Sonja Wessel, Senior Manager, International Marketing Communications at Deutsche Telekom, reveals how the telco’s brand positioning evolved into a force for good in developing a deeper understanding of dementia and its causes through its Sea Hero Quest game.

Deutsche Telekom’s fundamental belief is that ‘Life is for sharing’. Great things can happen when people start sharing. Memories and the people we share them with are what really matters in life.

However, dementia is destroying that belief. It is the next global health crisis, currently affecting 47.5 million people worldwide. Dementia has now overtaken heart disease in the UK as the biggest cause of death; in France and Australia it comes a close second. It’s becoming a much bigger killer due to life expectancy increasing.

Deutsche Telekom wanted to play a part in helping people understand dementia. Using its technological power, innovation and scale, it would enable consumers to help scientists discover more about how the brain works.

The link between gaming and dementia

Currently, scientists have no understanding of where dementia comes from, how to stop it, or even how to detect its earliest signs. They needed data from healthy people at scale because this would help them understand more about the condition and develop benchmarks to detect it much earlier.

Gamers produce more data than anybody else. Between them, they spend three billion hours gaming each week. Alongside this insight, we recognised another benefit: there’s a synergy between dementia and gaming because challenges with navigation are one of the first symptoms of dementia and also a popular gaming mechanic. This inspired our solution: a mobile game based on navigation skills.

If it could show how people navigate, scientists would have an effective proxy for non-dementia brain function. The result was Sea Hero Quest: the world’s first mobile game where anyone can help scientists fight dementia. We identified two potential audiences:

  • Casual Gamers: they play all the time and care about quality. To encourage them to engage, this couldn’t be just another app they would cast aside after one play.
  • Emotional Philanthropists: they look to help causes they care about but they want to do so in a way that they can share with others.

Driving downloads

Central to the success of Sea Hero Quest has been the need to drive downloads, one of the toughest tasks in a media world awash with branded apps. We launched the campaign promoting the game via a perfect blend of international and local media partners.

We had two key principles: a heavy skew to mobile to ensure consumers were always one click away from download and an emphasis on social, allowing us to tell the engaging story behind the game. While the international approach was focused on digital and social, ensuring a wide coverage among Deutsche Telekom’s footprint markets, the local approach combined classic media (print, OOH, TV), PR and digital into a powerful strategy, allowing for maximum success.

Internationally, we worked closely with PewDiePie, an iconic gamer with more than 60 million followers on YouTube and 7 million on Facebook, to create content, a strategy replicated in many markets using local influencers.

We created a mini-game of Sea Hero Quest, giving consumers the chance to road-test it.
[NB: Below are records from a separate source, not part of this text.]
(* ===== verification/FileAttente.v ===== *)
(** Wait queues and the sleeping mutex: the parking protocol of
    [src/kernel/sync/rendezvous.rs] as the queues of [src/kernel/sync/wait_queue/] run it
    with the parking and waking of [src/kernel/process/thread/blocage.rs], and the mutex of
    [src/kernel/sync/sleep_mutex.rs] on top of one. Every atomic access is a step; any
    number of tasks interleave, and tasks are born, die and are woken by others (signals,
    deadlines) at any point. *)

From S2P Require Import Prelude CycleVie.

Module FileAttente.
Import CycleVie(Etat, Pret, Bloque, Zombie, applique, Endort, Reveille).
Open Scope Z_scope.

(** ** The rendezvous *)

(** [Rendezvous]: a generation that only grows and a count of registered sleepers. Readers
    see the generation through a 64-bit word. *)
Record Rendezvous := mk_rdv { generation : Z; dormeurs : Z }.
Definition neuf : Rendezvous := mk_rdv 1 0.
Definition ticket (r : Rendezvous) : Z := generation r mod 2 ^ 64.
Definition inscrit (r : Rendezvous) : Rendezvous := mk_rdv (generation r) (dormeurs r + 1).
Definition desinscrit (r : Rendezvous) : Rendezvous := mk_rdv (generation r) (dormeurs r - 1).
Definition signale_seul (r : Rendezvous) : Rendezvous := mk_rdv (generation r + 1) (dormeurs r).

(** ** Tasks *)

(** Who waits: [SleepMutex::lock], which tries again when it returns, or any other caller,
    whose wait may be interruptible. *)
Inductive Suite := DansLock | Libre (interruptible : bool).

(** The bound of a wake-up: [wake_one] or [wake_all]. *)
Inductive Limite := Un | Tous.
Definition atteinte (l : Limite) (woke : nat) : bool :=
  match l with Un => (woke =? 1)%nat | Tous => false end.

Inductive Pc :=
| Dehors                              (* in none of the code below *)
(* [SleepMutex::lock] *)
| L_cas | L_ticket | L_verrou (tk : Z) | Tient
(* a caller that took a ticket and looks at its condition *)
| E_condition (tk : Z) (i : bool)
(* [attend], [attend_dans_tache] *)
| A_entre (tk : Z) (s : Suite) | A_tache (tk : Z) (s : Suite) | A_inscrit (tk : Z) (s : Suite)
(* [prepare_park_current_on_detached], [publie_parking] *)
| A_cle (tk : Z) (s : Suite) | A_publie (tk : Z) (s : Suite) | A_condamne (tk : Z) (s : Suite)
| A_meurt | A_meurt_desinscrit
(* the last reading of the generation, [annule_park_courant], [finish_park_...] *)
| A_relit (tk : Z) (s : Suite) | A_annule (s : Suite) | A_dort (tk : Z) (s : Suite)
| A_efface (s : Suite) | A_desinscrit (s : Suite)
(* [wake_one], [wake_all] and [wake_wait_queue] *)
| U_signale (l : Limite) | U_compte (l : Limite) | U_longueur (l : Limite)
| U_cherche (l : Limite) (i n woke : nat) | U_reveille (l : Limite) (i n woke : nat)
(* parked on another queue *)
| O_publie | O_dort | O_efface
| Mort.

Record Tache := mk_tache { etat : Etat; wait_queue_key : Z; pc : Pc }.

(** The mutex, its queue and the registry of tasks; [gen_tous] is the last generation a
    [wake_all] published, a value no code reads. *)
Record Monde := mk_monde {
  locked : bool;
  point : Rendezvous;
  gen_tous : Z;
  taches : list Tache
}.
Definition initial : Monde := mk_monde false neuf 0 [].

Definition avec_pc (p : Pc) (x : Tache) : Tache := mk_tache (etat x) (wait_queue_key x) p.
Definition avec_etat (e : Etat) (x : Tache) : Tache := mk_tache e (wait_queue_key x) (pc x).
Definition avec_cle (k : Z) (x : Tache) : Tache := mk_tache (etat x) k (pc x).
Definition pose (t : nat) (x : Tache) (m : Monde) : Monde :=
  mk_monde (locked m) (point m) (gen_tous m) (<[t := x]> (taches m)).
Definition avec_point (f : Rendezvous -> Rendezvous) (m : Monde) : Monde :=
  mk_monde (locked m) (f (point m)) (gen_tous m) (taches m).
Definition avec_locked (b : bool) (m : Monde) : Monde :=
  mk_monde b (point m) (gen_tous m) (taches m).
Definition note_tous (l : Limite) (m : Monde) : Monde :=
  match l with
  | Un => m
  | Tous => mk_monde (locked m) (point m) (generation (point m)) (taches m)
  end.

(** [state.reveille()] and [state.endort()]: the compare-and-swap, and whether it won. *)
Definition reveille (e : Etat) : Etat * bool :=
  match applique e Reveille with Some e' => (e', true) | None => (e, false) end.
Definition endort (e : Etat) : Etat * bool :=
  match applique e Endort with Some e' => (e', true) | None => (e, false) end.

(** What follows the wait. *)
Definition retour (s : Suite) : Pc := match s with DansLock => L_cas | Libre _ => Dehors end.

Section Pas.
(** The address of the queue, and whether it belongs to a mutex. *)
Context (Q : Z) (prive : bool).

(** ** The steps *)

(** The next access of task [t], whose record is [x], that changes only where it stands. *)
Definition va (t : nat) (x : Tache) (p : Pc) (m : Monde) : option Monde :=
  Some (pose t (avec_pc p x) m).

(** [SleepMutex::lock] and the drop of its guard. *)
Definition avance_lock (t : nat) (x : Tache) (m : Monde) : option Monde :=
  match pc x with
  | L_cas => if locked m then va t x L_ticket m else va t x Tient (avec_locked true m)
  | L_ticket => va t x (L_verrou (ticket (point m))) m
  | L_verrou tk => if locked m then va t x (A_entre tk DansLock) m else va t x L_cas m
  | Tient => va t x (U_signale Un) (avec_locked false m)
  | _ => None
  end.

(** [attend] and [attend_dans_tache]. *)
Definition avance_attend (t : nat) (x : Tache) (m : Monde) : option Monde :=
  match pc x with
  | A_entre tk s =>
      if negb (ticket (point m) =? tk) then va t x (retour s) m else va t x (A_tache tk s) m
  | A_tache tk s =>
      if negb (ticket (point m) =? tk) then va t x (retour s) m else va t x (A_inscrit tk s) m
  | A_inscrit tk s => va t x (A_cle tk s) (avec_point inscrit m)
  | A_relit tk s =>
      if negb (ticket (point m) =? tk) then va t x (A_annule s) m else va t x (A_dort tk s) m
  | A_desinscrit s => va t x (retour s) (avec_point desinscrit m)
  | A_meurt_desinscrit =>
      Some (pose t (avec_pc Mort (avec_etat Zombie x)) (avec_point desinscrit m))
  | _ => None
  end.

(** [prepare_park_current_on_detached] with [publie_parking]. *)
Definition avance_parking (t : nat) (x : Tache) (m : Monde) : option Monde :=
  match pc x with
  | A_cle tk s => Some (pose t (avec_pc (A_publie tk s) (avec_cle Q x)) m)
  | A_publie tk s =>
      let '(e, ok) := endort (etat x) in
      Some (pose t (avec_pc (if ok then A_condamne tk s else A_efface s) (avec_etat e x)) m)
  | A_condamne tk s => va t x (A_relit tk s) m
  | A_meurt => Some (pose t (avec_pc A_meurt_desinscrit (avec_cle 0 x)) m)
  | _ => None
  end.

(** [annule_park_courant] and [finish_park_current_on_detached]. *)
Definition avance_fin (t : nat) (x : Tache) (m : Monde) : option Monde :=
  match pc x with
  | A_annule s => Some (pose t (avec_pc (A_efface s) (avec_etat (reveille (etat x)).1 x)) m)
  | A_dort tk s =>
      match etat x with Bloque => None | _ => va t x (A_efface s) m end
  | A_efface s => Some (pose t (avec_pc (A_desinscrit s) (avec_cle 0 x)) m)
  | _ => None
  end.

(** [wake_one] and [wake_all]. *)
Definition avance_signale (t : nat) (x : Tache) (m : Monde) : option Monde :=
  match pc x with
  | U_signale l => va t x (U_compte l) (note_tous l (avec_point signale_seul m))
  | U_compte l => if dormeurs (point m) =? 0 then va t x Dehors m else va t x (U_longueur l) m
  | _ => None
  end.

(** [wake_wait_queue]. *)
Definition avance_cherche (t : nat) (x : Tache) (m : Monde) : option Monde :=
  match pc x with
  | U_longueur l => va t x (U_cherche l 0 (length (taches m)) 0) m
  | U_cherche l i n woke =>
      if (n <=? i)%nat || atteinte l woke then va t x Dehors m
      else match taches m !! i with
           | Some y =>
               if wait_queue_key y =? Q then va t x (U_reveille l i n woke) m
               else va t x (U_cherche l (S i) n woke) m
           | None => va t x (U_cherche l (S i) n woke) m
           end
  | U_reveille l i n woke =>
      match taches m !! i with
      | Some y =>
          let '(e, ok) := reveille (etat y) in
          let m := pose i (avec_etat e y) m in
          match taches m !! t with
          | Some x => Some (pose t (avec_pc (U_cherche l (S i) n
                              (if ok then S woke else woke)) x) m)
          | None => None
          end
      | None => None
      end
  | _ => None
  end.

(** [park_current_on], on another queue. *)
Definition avance_ailleurs (t : nat) (x : Tache) (m : Monde) : option Monde :=
  match pc x with
  | O_publie =>
      let '(e, ok) := endort (etat x) in
      Some (pose t (avec_pc (if ok then O_dort else O_efface) (avec_etat e x)) m)
  | O_dort => match etat x with Bloque => None | _ => va t x O_efface m end
  | O_efface => Some (pose t (avec_pc Dehors (avec_cle 0 x)) m)
  | _ => None
  end.

(** The next atomic access of task [t], where the code leaves no choice. *)
Definition avance (t : nat) (x : Tache) (m : Monde) : option Monde :=
  match pc x with
  | L_cas | L_ticket | L_verrou _ | Tient => avance_lock t x m
  | A_entre _ _ | A_tache _ _ | A_inscrit _ _ | A_relit _ _ | A_desinscrit _
  | A_meurt_desinscrit => avance_attend t x m
  | A_cle _ _ | A_publie _ _ | A_condamne _ _ | A_meurt => avance_parking t x m
  | A_annule _ | A_dort _ _ | A_efface _ => avance_fin t x m
  | U_signale _ | U_compte _ => avance_signale t x m
  | U_longueur _ | U_cherche _ _ _ _ | U_reveille _ _ _ _ => avance_cherche t x m
  | O_publie | O_dort | O_efface => avance_ailleurs t x m
  | Dehors | E_condition _ _ | Mort => None
  end.

(** What a task may start, and what others may do to it. *)
Inductive Action :=
| Avance
| Verrouille | Essaie                   (* [lock], [try_lock] *)
| Ticket (i : bool) | Attend | Renonce  (* take a ticket; then wait, or not *)
| Signale (l : Limite)                  (* [wake_one], [wake_all] *)
| Part (k : Z)                          (* park on another queue *)
| Condamnee                             (* the condemnation is seen in [publie_parking] *)
| Secoue                                (* a signal, a deadline: [state.reveille()] *)
| Tue                                   (* killed while parked in an interruptible wait *)
| Meurt | Nait.

(** The queue of a mutex has no other user. *)
Definition pas (a : Action) (t : nat) (m : Monde) : option Monde :=
  match a, taches m !! t with
  | Nait, None =>
      if (t =? length (taches m))%nat
      then Some (mk_monde (locked m) (point m) (gen_tous m)
                   (taches m ++ [mk_tache Pret 0 Dehors]))
      else None
  | Nait, Some x =>
      match pc x with Mort => Some (pose t (mk_tache Pret 0 Dehors) m) | _ => None end
  | _, None => None
  | Avance, Some x => avance t x m
  | Secoue, Some x => Some (pose t (avec_etat (reveille (etat x)).1 x) m)
  | Verrouille, Some x =>
      match pc x with Dehors => Some (pose t (avec_pc L_cas x) m) | _ => None end
  | Essaie, Some x =>
      match pc x with
      | Dehors => if locked m then Some m else Some (pose t (avec_pc Tient x) (avec_locked true m))
      | _ => None
      end
  | Ticket i, Some x =>
      match pc x with
      | Dehors => if prive then None
                  else Some (pose t (avec_pc (E_condition (ticket (point m)) i) x) m)
      | _ => None
      end
  | Attend, Some x =>
      match pc x with
      | E_condition tk i => Some (pose t (avec_pc (A_entre tk (Libre i)) x) m)
      | _ => None
      end
  | Renonce, Some x =>
      match pc x with
      | E_condition tk i => Some (pose t (avec_pc Dehors x) m)
      | _ => None
      end
  | Signale l, Some x =>
      match pc x with
      | Dehors => if prive then None else Some (pose t (avec_pc (U_signale l) x) m)
      | _ => None
      end
  | Part k, Some x =>
      match pc x with
      | Dehors => if k =? Q then None else Some (pose t (avec_pc O_publie (avec_cle k x)) m)
      | _ => None
      end
  | Condamnee, Some x =>
      match pc x with
      | A_condamne tk (Libre true) => Some (pose t (avec_pc A_meurt x) m)
      | _ => None
      end
  | Tue, Some x =>
      match pc x, etat x with
      | A_dort _ (Libre true), Bloque | O_dort, Bloque =>
          Some (pose t (avec_pc Mort (avec_etat Zombie x)) m)
      | _, _ => None
      end
  | Meurt, Some x =>
      match pc x with
      | Dehors => Some (pose t (avec_pc Mort (avec_etat Zombie x)) m)
      | _ => None
      end
  end.

Inductive atteint : Monde -> Prop :=
| atteint_debut : atteint initial
| atteint_pas a t m m' : atteint m -> pas a t m = Some m' -> atteint m'.

Fixpoint execute (l : list (Action * nat)) (m : Monde) : option Monde :=
  match l with
  | [] => Some m
  | (a, t) :: l => match pas a t m with Some m => execute l m | None => None end
  end.

Lemma execute_atteint l m m' : atteint m -> execute l m = Some m' -> atteint m'.
Proof.
  revert m. induction l as [|[a t] l IH]; intros m Hm; simpl; [by intros [= <-]|].
  destruct (pas a t m) eqn:E; [|done]. intros. eapply IH; [|done]. by econstructor.
Qed.
End Pas.
End FileAttente.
This version linked directly to app stores.

We appealed to our Emotional Philanthropists via an animated film telling the story of an ageing explorer who slowly loses his memories of past sea voyages to dementia. The animation was seeded across the mobile landscape, reaching our targets via in-app and gaming platforms.
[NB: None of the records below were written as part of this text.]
Lemma verrou_avance t x m m' :
  Inv m -> InvTicket m -> InvVerrou m -> generation (point m) < 2 ^ 64 -> taches m !! t = Some x ->
  avance Q t x m = Some m' -> InvVerrou m'.
Proof.
  intros HI HJ HR Hg Ht Ha. pose proof (i_gen _ _ _ HI).
  pose proof (l_prive _ _ _ _ (i_locale _ _ _ HI _ _ Ht) eq_refl) as HV.
  deplie_in Ha. destruct (pc x) eqn:Hp; try discriminate; cbn in HV; cas_pas Ha.
  all: try match goal with s : Suite |- _ => destruct s; try discriminate end.
  all: try solve [eapply verrou_reprend; [done|]; left; split; [done|by intros [_ []]]].
  all: try solve [eapply verrou_reprend; [done|]; by right].
  all: try solve [eapply verrou_neutre; [done|done|by rewrite Hp|by intros [_ []]|by intros [[? _]|?]; rewrite Hp in *|done]].
  - intros _. by left.
  - bool_prop. by eapply verrou_endort.
  - destruct l; [|done]. eapply verrou_reprend; [done|]. by right.
  - intros (i & z & Hi & Hz). eapply dort_pose in Hi as [Hi _]; [|done|by intros [_ []]|done].
    destruct (dort_cle _ _ _ HI Hi Hz). bool_prop. lia.
  - intros (i & z & Hi & Hz). eapply verrou_reprend; [exact Ht| |by exists i, z]. right. cbn.
    split; [done|]. exists i, z. split; [|done]. apply lookup_lt_Some in Hi. cbn in Hi.
    rewrite length_insert in Hi. lia.
  - destruct l; [|done]. eapply verrou_neutre; [done|done|by rewrite Hp|by intros [_ []]| |done].
    intros [[? _]|Ha]; rewrite Hp in *; [done|]. destruct Ha as [-> (j & v & Hj & _)].
    cbn in *. rewrite orb_false_r in *. bool_prop. lia.
  - bool_prop. match goal with H : taches m !! i = Some _ |- _ => pose proof H as Hi;
      eapply cle_boucle in H; [|done|done] end.
    eapply verrou_suite; [done|done|by rewrite Hp|by intros [_ []]| |done].
    intros [[Ha _]|Ha]; rewrite Hp in Ha; [done|]. right. destruct Ha as [-> _]. cbn. split; [done|].
    eexists. split; [|eassumption]. rewrite list_lookup_insert_ne; [done|].
    intros ->. simplify_eq. by rewrite Hp in *.
  - eapply verrou_passe; [done|done|done|]. intros y Hy Hd.
    destruct (dort_cle _ _ _ HI Hy Hd). simplify_eq. by bool_prop.
  - eapply verrou_passe; [done|done|done|]. intros y Hy. congruence.
  - match goal with H : reveille (etat ?y) = (?e, _) |- _ =>
      replace e with (reveille (etat y)).1 in * by (by rewrite H) end. eapply verrou_reveille; eauto.
  - match goal with H : reveille (etat ?y) = (?e, _) |- _ =>
      replace e with (reveille (etat y)).1 in * by (by rewrite H) end. eapply verrou_reveille; eauto.
Qed.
In multiple markets, we accessed forgotten password pages and delivered ‘page not found’ messages, highlighting the impact of a lost memory.

Top new game

Sea Hero Quest was the most popular free game in several markets. It was featured as ‘Top New Game’ globally on Google Play and on launch day it was the top trending search on the App Store. To date, the app has been downloaded more than 3.7 million times, and scientists are now analysing the data from more than 100 years of gameplay generated. Initial results have already revealed much more about how dementia affects the brain than was previously known, and the benchmark research from the data could potentially result in dementia being detected earlier.
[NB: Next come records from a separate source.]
(* ===== verification/Capacites.v ===== *)
(** The native capability system, [src/kernel/native/]: rights and handle identifiers
    ([abi/types.rs]), a handle table ([handle/table.rs], its rules in
    [handle/politique_corps.rs]) and channels ([ipc/channel.rs]).

    An object is a number, the identity of its [Arc]. *)

From S2P Require Import Prelude.
Open Scope os_scope.

Module Capacites.

(** ** ABI types *)

Inductive Error :=
| InvalidCall | InvalidArgument | BadHandle | WrongType | AccessDenied | WouldBlock
| BufferTooSmall | QueueFull | PeerClosed | NoSpace | Fault | TooLarge | NotFound | TimedOut.
#[export] Instance Error_eq_dec : EqDecision Error.
Proof. solve_decision. Defined.

Inductive ObjectKind :=
| KChannel | KEvent | KWaitSet | KSharedRegion | KProcess | KUpdate
| KLegacyFile | KLegacyWindow | KLegacySocket | KLegacyDevice.
#[export] Instance ObjectKind_eq_dec : EqDecision ObjectKind.
Proof. solve_decision. Defined.

Definition READ : Z := Z.shiftl 1 0.
Definition WRITE : Z := Z.shiftl 1 1.
Definition SIGNAL : Z := Z.shiftl 1 2.
Definition MAP : Z := Z.shiftl 1 3.
Definition DUP : Z := Z.shiftl 1 4.
Definition TRANSFER : Z := Z.shiftl 1 5.
Definition INSPECT : Z := Z.shiftl 1 6.
Definition WAIT : Z := Z.shiftl 1 7.
Definition UPDATE_HEALTH : Z := Z.shiftl 1 8.
Definition UPDATE_INSTALL : Z := Z.shiftl 1 9.
Definition ou (l : list Z) : Z := foldr Z.lor 0 l.
Definition TOUS : Z :=
  ou [READ; WRITE; SIGNAL; MAP; DUP; TRANSFER; INSPECT; WAIT; UPDATE_HEALTH; UPDATE_INSTALL].
Definition CHANNEL_DEFAULT : Z := ou [READ; WRITE; DUP; TRANSFER; INSPECT; WAIT].
Definition EVENT_DEFAULT : Z := ou [SIGNAL; DUP; TRANSFER; INSPECT; WAIT].
Definition WAITSET_DEFAULT : Z := ou [READ; WRITE; DUP; TRANSFER; INSPECT; WAIT].
Definition PROCESS_DEFAULT : Z := ou [SIGNAL; DUP; TRANSFER; INSPECT; WAIT].
Definition SHM_DEFAULT : Z := ou [READ; WRITE; MAP; DUP; TRANSFER; INSPECT].

Definition READABLE : Z := Z.shiftl 1 0.
Definition WRITABLE : Z := Z.shiftl 1 1.
Definition SIGNALED : Z := Z.shiftl 1 2.
Definition PEER_CLOSED : Z := Z.shiftl 1 3.
Definition TERMINATED : Z := Z.shiftl 1 4.

Definition contains (self wanted : Z) : bool := Z.land self wanted =? wanted.
Definition intersection (self other : Z) : Z := Z.land self other.
Definition subset_of (self parent : Z) : bool := contains parent self.

(** A handle: a 31-bit generation over a 32-bit slot. *)
Definition GEN_MAX : Z := 2 ^ 31 - 1.
Definition id_new (slot generation : Z) : Z :=
  Z.lor (Z.shiftl (Z.land generation GEN_MAX) 32) slot.
Definition from_raw (raw : Z) : Z := Z.land raw (2 ^ 63 - 1).
Definition id_slot (id : Z) : Z := id mod u32_max.
Definition id_generation (id : Z) : Z := Z.land (Z.shiftr id 32 mod u32_max) GEN_MAX.
Definition id_valid (id : Z) : bool := negb (id =? 0) && negb (id_generation id =? 0).

(** ** The rules *)

Definition verifie_acces (detenus requis : Z) : unit + Error :=
  if contains detenus requis then inl tt else inr AccessDenied.
Definition verifie_genre (reel attendu : ObjectKind) : unit + Error :=
  if bool_decide (reel = attendu) then inl tt else inr WrongType.
Definition verifie_generation (emplacement handle : Z) : unit + Error :=
  if negb (emplacement =? 0) && (emplacement =? handle) then inl tt else inr BadHandle.
Definition verifie_duplication (source demandes : Z) : Z + Error :=
  if negb (contains source DUP) then inr AccessDenied
  else if negb (subset_of demandes source) then inr AccessDenied else inl demandes.
Definition verifie_transfert (source masque : Z) : Z + Error :=
  if negb (contains source TRANSFER) then inr AccessDenied else inl (intersection source masque).

(** ** A handle table *)

Definition MAX_HANDLES : Z := 4096.

Record Entry := mk_entry { object : Z; rights : Z }.
Record Slot := mk_slot { generation : Z; entry : option Entry }.
Record Inner := mk_inner { slots : list Slot; live : Z }.
Definition table_vide : Inner := mk_inner [] 0.

Definition next_generation (previous : Z) : Z :=
  let next := Z.land ((previous + 1) mod u32_max) GEN_MAX in if next =? 0 then 1 else next.

Fixpoint premier_libre (l : list Slot) : option nat :=
  match l with
  | [] => None
  | s :: l => match entry s with None => Some 0%nat | Some _ => S <$> premier_libre l end
  end.

Definition insert_locked (t : Inner) (e : Entry) : Inner * (Z + Error) :=
  if MAX_HANDLES <=? live t then (t, inr NoSpace)
  else match premier_libre (slots t) with
  | Some i =>
      let g := match slots t !! i with Some s => next_generation (generation s) | None => 0 end in
      (mk_inner (<[i := mk_slot g (Some e)]> (slots t)) (live t + 1),
       inl (id_new (Z.of_nat i + 1) g))
  | None =>
      if MAX_HANDLES <=? Z.of_nat (length (slots t)) then (t, inr NoSpace)
      else (mk_inner (slots t ++ [mk_slot 1 (Some e)]) (live t + 1),
            inl (id_new (Z.of_nat (length (slots t)) + 1) 1))
  end.

Definition id_index (id : Z) : Z + Error :=
  if negb (id_valid id) || (id_slot id =? 0) then inr BadHandle else inl (id_slot id - 1).

Definition lookup (t : Inner) (id required : Z) : Entry + Error :=
  match id_index id with
  | inr e => inr e
  | inl index =>
      match slots t !! Z.to_nat index with
      | None => inr BadHandle
      | Some s =>
          match verifie_generation (generation s) (id_generation id) with
          | inr e => inr e
          | inl _ =>
              match entry s with
              | None => inr BadHandle
              | Some e => match verifie_acces (rights e) required with
                          | inl _ => inl e
                          | inr x => inr x
                          end
              end
          end
      end
  end.

Definition close_locked (t : Inner) (id : Z) : Inner * (Entry + Error) :=
  match id_index id with
  | inr e => (t, inr e)
  | inl index =>
      match slots t !! Z.to_nat index with
      | None => (t, inr BadHandle)
      | Some s =>
          if negb (generation s =? id_generation id) then (t, inr BadHandle)
          else match entry s with
               | None => (t, inr BadHandle)
               | Some e =>
                   (mk_inner (<[Z.to_nat index := mk_slot (generation s) None]> (slots t))
                      (Z.max 0 (live t - 1)), inl e)
               end
      end
  end.

(** The loop of [insert_many]: the handles installed so far are closed on an error. *)
Fixpoint insert_many_boucle (t : Inner) (entries : list Entry) (installed : list Z)
  : Inner * (list Z + Error) :=
  match entries with
  | [] => (t, inl installed)
  | e :: entries =>
      match insert_locked t e with
      | (t, inl id) => insert_many_boucle t entries (installed ++ [id])
      | (t, inr x) => (fold_left (fun t id => (close_locked t id).1) installed t, inr x)
      end
  end.
Definition insert_many (t : Inner) (entries : list Entry) : Inner * (list Z + Error) :=
  if MAX_HANDLES <? live t + Z.of_nat (length entries) then (t, inr NoSpace)
  else insert_many_boucle t entries [].

Definition clear (t : Inner) : Inner :=
  mk_inner (map (fun s => mk_slot (generation s) None) (slots t)) 0.

Definition duplicate (t : Inner) (id requested : Z) : Inner * (Z + Error) :=
  match lookup t id DUP with
  | inr e => (t, inr e)
  | inl source =>
      match verifie_duplication (rights source) requested with
      | inr e => (t, inr e)
      | inl accordes => insert_locked t (mk_entry (object source) accordes)
      end
  end.

Definition export (t : Inner) (id masque : Z) : Entry + Error :=
  match lookup t id TRANSFER with
  | inr e => inr e
  | inl e => match verifie_transfert (rights e) masque with
             | inl r => inl (mk_entry (object e) r)
             | inr x => inr x
             end
  end.

(** ** Channels *)

Definition MAX_QUEUED_MESSAGES : Z := 64.
Definition MAX_QUEUED_BYTES : Z := 2 * 1024 * 1024.
Definition MAX_MESSAGE_BYTES : Z := 256 * 1024.
Definition MAX_MESSAGE_HANDLES : Z := 16.

Record Message := mk_message { bytes : list Z; handles : list Entry }.
(** One direction of a channel: the queue read by one side. *)
Record Voie := mk_voie { queue : list Message; queued_bytes : Z }.
Record Canal := mk_canal { voie : bool -> Voie; closed : bool -> bool }.
Definition canal_neuf : Canal := mk_canal (fun _ => mk_voie [] 0) (fun _ => false).
Definition set_voie (c : Canal) (cote : bool) (v : Voie) : Canal :=
  mk_canal (fun s => if Bool.eqb s cote then v else voie c s) (closed c).
Definition taille (m : Message) : Z := Z.of_nat (length (bytes m)).

Definition send (c : Canal) (side : bool) (m : Message) : Canal * (Z + Error) :=
  let target := negb side in
  let v := voie c target in
  if closed c target then (c, inr PeerClosed)
  else if (MAX_QUEUED_MESSAGES <=? Z.of_nat (length (queue v)))
          || (MAX_QUEUED_BYTES <? queued_bytes v + taille m) then (c, inr QueueFull)
  else (set_voie c target (mk_voie (queue v ++ [m]) (queued_bytes v + taille m)), inl (taille m)).

Definition front_sizes (c : Canal) (side : bool) : Z * Z + Error :=
  match queue (voie c side) with
  | m :: _ => inl (taille m, Z.of_nat (length (handles m)))
  | [] => if closed c (negb side) then inr PeerClosed else inr WouldBlock
  end.

Definition recv (c : Canal) (side : bool) : Canal * (Message + Error) :=
  match queue (voie c side) with
  | m :: q => (set_voie c side (mk_voie q (Z.max 0 (queued_bytes (voie c side) - taille m))), inl m)
  | [] => (c, inr (if closed c (negb side) then PeerClosed else WouldBlock))
  end.

Definition requeue_front (c : Canal) (side : bool) (m : Message) : Canal :=
  let v := voie c side in
  set_voie c side (mk_voie (m :: queue v) (queued_bytes v + taille m)).

Definition channel_signals (c : Canal) (side : bool) : Z :=
  let peer := negb side in
  ou [ (if negb (Nat.eqb (length (queue (voie c side))) 0) then READABLE else 0);
       (if negb (closed c peer)
           && (Z.of_nat (length (queue (voie c peer))) <? MAX_QUEUED_MESSAGES)
           && (queued_bytes (voie c peer) <? MAX_QUEUED_BYTES) then WRITABLE else 0);
       (if closed c peer then PEER_CLOSED else 0) ].

Definition drop_endpoint (c : Canal) (side : bool) : Canal :=
  mk_canal (voie c) (fun s => if Bool.eqb s side then true else closed c s).

End Capacites.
Lessons from Sea Hero Quest

Our overall learnings were that traditional media channels – TV and digital – are effective drivers of downloads for a longer period of time (after launch), whereas influencer and PR activities see a drop-off almost immediately after activity. More specifically:

  1. TV as a mass medium can push significant app downloads but online ads geared to the target group are more efficient, particularly for long-term activity. Mobile placements (particularly when compared to desktop) are extremely effective at driving downloads, due to the ‘just one click away’ aspect.
  2. PR can be a hugely powerful weapon for driving earned media coverage, if the issue and purpose of the campaign are relevant or can be made relevant to journalists.
  3. It is advantageous to use all touchpoints from the very beginning of the campaign, particularly given the high news value of Sea Hero Quest at launch.
  4. Recurring ads from the same influencer, print title, etc. have an extremely fast wear-out effect. Keeping in mind that a mobile game can only be downloaded once.
  5. Generally, after four weeks there is a heavy drop-off in downloads. In addition to lack of media activities, a drop in download can be attributed to high level of saturation (i.e. most people who want to play the game have already downloaded it).

Brands doing good isn’t new, but brands doing good on this scale and with this level of commitment is. We’ve turned Deutsche Telekom’s belief that ‘Life is for sharing’ into a force for good.